One could make the diagnosis with examination and correlating history; however, imaging with plain films is important to rule out fracture and the treatment will be different if there is an occult fracture. Standing AP and lateral forefoot films will demonstrate bipartite sesamoids and OA, but a better view is usually obtained with an axial skyline view of the sesamoids with the MTPJ in dorsiflexion.
An isotope bone scan will usually show a stress fracture and may be more accurate than an MR, although there is no real comparative data. MR will show articular problems in the MTP joint and any soft-tissue element to the problem, but this is often not relevant.
Treating Sesamoid Injuries
Acute care should include PRICE: Protection, Rest, Ice, Compression and Elevation.

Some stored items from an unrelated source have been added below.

Lemma single_ok_start (now : Z) (c : Local.ChunkInfo) :
  Local.uploaded c = false ->
  (single_ok retryTimes) (LocalPass.uploadSingleChunk retryTimes false now c).
Proof.
  intros Hu. unfold LocalPass.uploadSingleChunk, LocalPass.loop_test. simpl.
  destruct (Z.ltb_spec 0 retryTimes); simpl.
  - do 2 (split; [done|]). do 2 (split; [done|]). eexists. split; [done|].
    by apply local_upload_ok_start.
  - do 2 (split; [done|]). right. by repeat split.
Qed.

Lemma lp_pass_loop (chunks : list Local.ChunkInfo) : forall ps,
  pendingChunks = map LocalPass.s_chunk (LocalPass.singles ps) ++ chunks ->
  Forall (fun c => Local.uploaded c = false) chunks ->
  Forall (single_ok retryTimes) (LocalPass.singles ps) ->
  LocalPass.executing ps
  = open_from 0 (map LocalPass.s_then (LocalPass.singles ps)) ->
  Z.of_nat (length (LocalPass.executing ps)) < Z.max 1 concurrent ->
  LocalPassInv retryTimes concurrent pendingChunks (LocalPass.pass_loop retryTimes concurrent chunks ps).
Proof.
  induction chunks as [|c rest IH]; intros ps Hplan Hfresh Hok Hex Hlen.
  - simpl. split; simpl; try done; [lia|].
    intros k s Hk Hs. rewrite Hex. apply (open_from_elem _ 0%nat k (LocalPass.s_then s)); [|done].
    change (map ?g ?l) with (g <$> l). by rewrite list_lookup_fmap, Hk.
  - simpl. destruct (LocalPass.isPaused ps) eqn:Hp.
    + split; simpl; try done; [lia|].
      intros k s Hk Hs. rewrite Hex.
      apply (open_from_elem _ 0%nat k (LocalPass.s_then s)); [|done].
      change (map ?g ?l) with (g <$> l). by rewrite list_lookup_fmap, Hk.
    + apply Forall_cons in Hfresh as [Hc Hfresh].
      destruct (uploadSingleChunk_chunk (LocalPass.clock ps) c) as [Hsc Hst].
      pose proof (single_ok_start (LocalPass.clock ps) c Hc) as Hnew.
      set (new := LocalPass.uploadSingleChunk retryTimes false
                    (LocalPass.clock ps) c) in *.
      assert (Hplan1 : pendingChunks
                = map LocalPass.s_chunk (LocalPass.singles ps ++ [new]) ++ rest).
      { rewrite Hplan, map_app, <- app_assoc. simpl. by rewrite Hsc. }
      assert (Hok1 : Forall (single_ok retryTimes) (LocalPass.singles ps ++ [new])).
      { apply Forall_app. split; [done|]. by constructor. }
      assert (Hex1 : LocalPass.executing ps ++ [length (LocalPass.singles ps)]
                = open_from 0 (map LocalPass.s_then
                                 (LocalPass.singles ps ++ [new]))).
      { rewrite map_app, open_from_app, <- Hex, length_map. simpl.
        by rewrite Hst. }
      destruct (Z.leb_spec concurrent
                  (Z.of_nat (length (LocalPass.executing ps
                                      ++ [length (LocalPass.singles ps)])))).
      * rewrite length_app in *. simpl in *.
        split; simpl; try done; [rewrite length_app; simpl; lia|].
        split; [done|]. rewrite length_app. simpl. lia.
      * apply IH; simpl; try done. lia.
Qed.

Lemma lp_with_single (k : nat)
    (g : LocalPass.Single -> option LocalPass.Single)
    (ps ps' : LocalPass.Pass) :
  (forall s s1, LocalPass.singles ps !! k = Some s -> (single_ok retryTimes) s -> g s = Some s1 ->
     (single_ok retryTimes) s1 /\ LocalPass.s_then s1 = LocalPass.s_then s
     /\ LocalPass.s_chunk s1 = LocalPass.s_chunk s) ->
  LocalPassInv retryTimes concurrent pendingChunks ps -> LocalPass.with_single k g ps = Some ps' -> LocalPassInv retryTimes concurrent pendingChunks ps'.
Proof.
  intros Hg [Hplan Hfresh Hok Hex Hb Hpc] H. unfold LocalPass.with_single in H.
  destruct (LocalPass.singles ps !! k) as [s|] eqn:Hk; [|done]. simpl in H.
  destruct (g s) as [s1|] eqn:Hgs; [|done]. simpl in H.
  inversion H; subst ps'. clear H.
  destruct (Hg s s1 eq_refl (Forall_lookup_1 _ _ _ _ Hok Hk) Hgs)
    as (Hok1 & Hthen & Hchunk).
  assert (Hlook : forall k' s', <[k := s1]> (LocalPass.singles ps) !! k' = Some s' ->
            exists s0, LocalPass.singles ps !! k' = Some s0
                       /\ LocalPass.s_then s' = LocalPass.s_then s0).
  { intros k' s' Hk'. destruct (decide (k' = k)) as [->|Hne].
    - rewrite list_lookup_insert_eq in Hk' by (by eapply lookup_lt_Some).
      inversion Hk'; subst s'. by exists s.
    - rewrite list_lookup_insert_ne in Hk' by done. by exists s'. }
  split; simpl.
  - by rewrite (map_insert_same _ _ k s s1).
  - done.
  - apply Forall_insert; done.
  - by rewrite (map_insert_same _ _ k s s1).
  - done.
  - destruct (LocalPass.pc ps) as [snap|snap| |m]; try done.
    + intros k' s' Hk' Hs'. destruct (Hlook k' s' Hk') as (s0 & Hk0 & Heq).
      apply (Hpc k' s0 Hk0). congruence.
    + apply Forall_insert; [done|]. rewrite Hthen.
      by apply (Forall_lookup_1 _ _ _ _ Hpc Hk).
    + destruct Hpc as (k' & s' & Hk' & Hs').
      destruct (decide (k' = k)) as [->|Hne].
      * exists k, s1. rewrite list_lookup_insert_eq by (by eapply lookup_lt_Some).
        split; [done|]. rewrite Hthen. congruence.
      * exists k', s'. by rewrite list_lookup_insert_ne.
Qed.

Lemma lp_room (ps : LocalPass.Pass) (snap : list nat) (k : nat)
    (s : LocalPass.Single) :
  LocalPassInv retryTimes concurrent pendingChunks ps -> LocalPass.pc ps = LocalPass.AwaitRace snap -> k ∈ snap ->
  LocalPass.singles ps !! k = Some s ->
  LocalPass.s_then s = LocalPass.Fulfilled ->
  Z.of_nat (length (LocalPass.executing ps)) < Z.max 1 concurrent.
Proof.
  intros [_ _ _ Hex _ Hpc] Hrace Hin Hk Hs. rewrite Hrace in Hpc.
  destruct Hpc as [Hsub Hbound].
  assert (Hnot : k ∉ LocalPass.executing ps).
  { rewrite Hex. intros (j & s' & -> & Hj & Hs')%open_from_lookup.
    simpl in Hk. change (map ?g ?l) with (g <$> l) in Hj.
    rewrite list_lookup_fmap, Hk in Hj. simpl in Hj. congruence. }
  pose proof (sublist_missing_length _ _ _ Hsub Hin Hnot). lia.
Qed.
End CollectorFileResults.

Restricting activity and offloading the first MTP joint, which usually involves an insole with a cut-out or pad or a modified rocker shoe, will help most patients. Of course, explanation and simple advice about shoes and analgesia should also be given.
If there is an occult fracture, more aggressive treatment will be required, including a period of immobility accomplished by placing the foot in a special boot to take all the weight off the forefoot. Some patients will need to be on crutches. Any exercise program should be delayed during the healing process. Anti-inflammatory meds may also be needed to reduce the inflammation.
Physical therapy can be used to bring increased circulation to the area and limit inflammation and pain over the long term. Functional orthotics with special accommodation to offload the sesamoids (the same as patients with a simple stress fracture) can be used once the patient is sufficiently improved to be out of the boot. In some cases, cortisone injections can be used to reduce the inflammation around the bones. Most patients will respond to conservative treatment, but will need orthotics to protect the injury from recurring.
Turf toe, sesamoiditis and hallux rigidus are a functionally interconnected set of injuries. These problems can impair the ability to run. In severe cases, a patient may consider giving up their sport permanently. Surgery may even be needed if the patient does not respond to conservative treatment.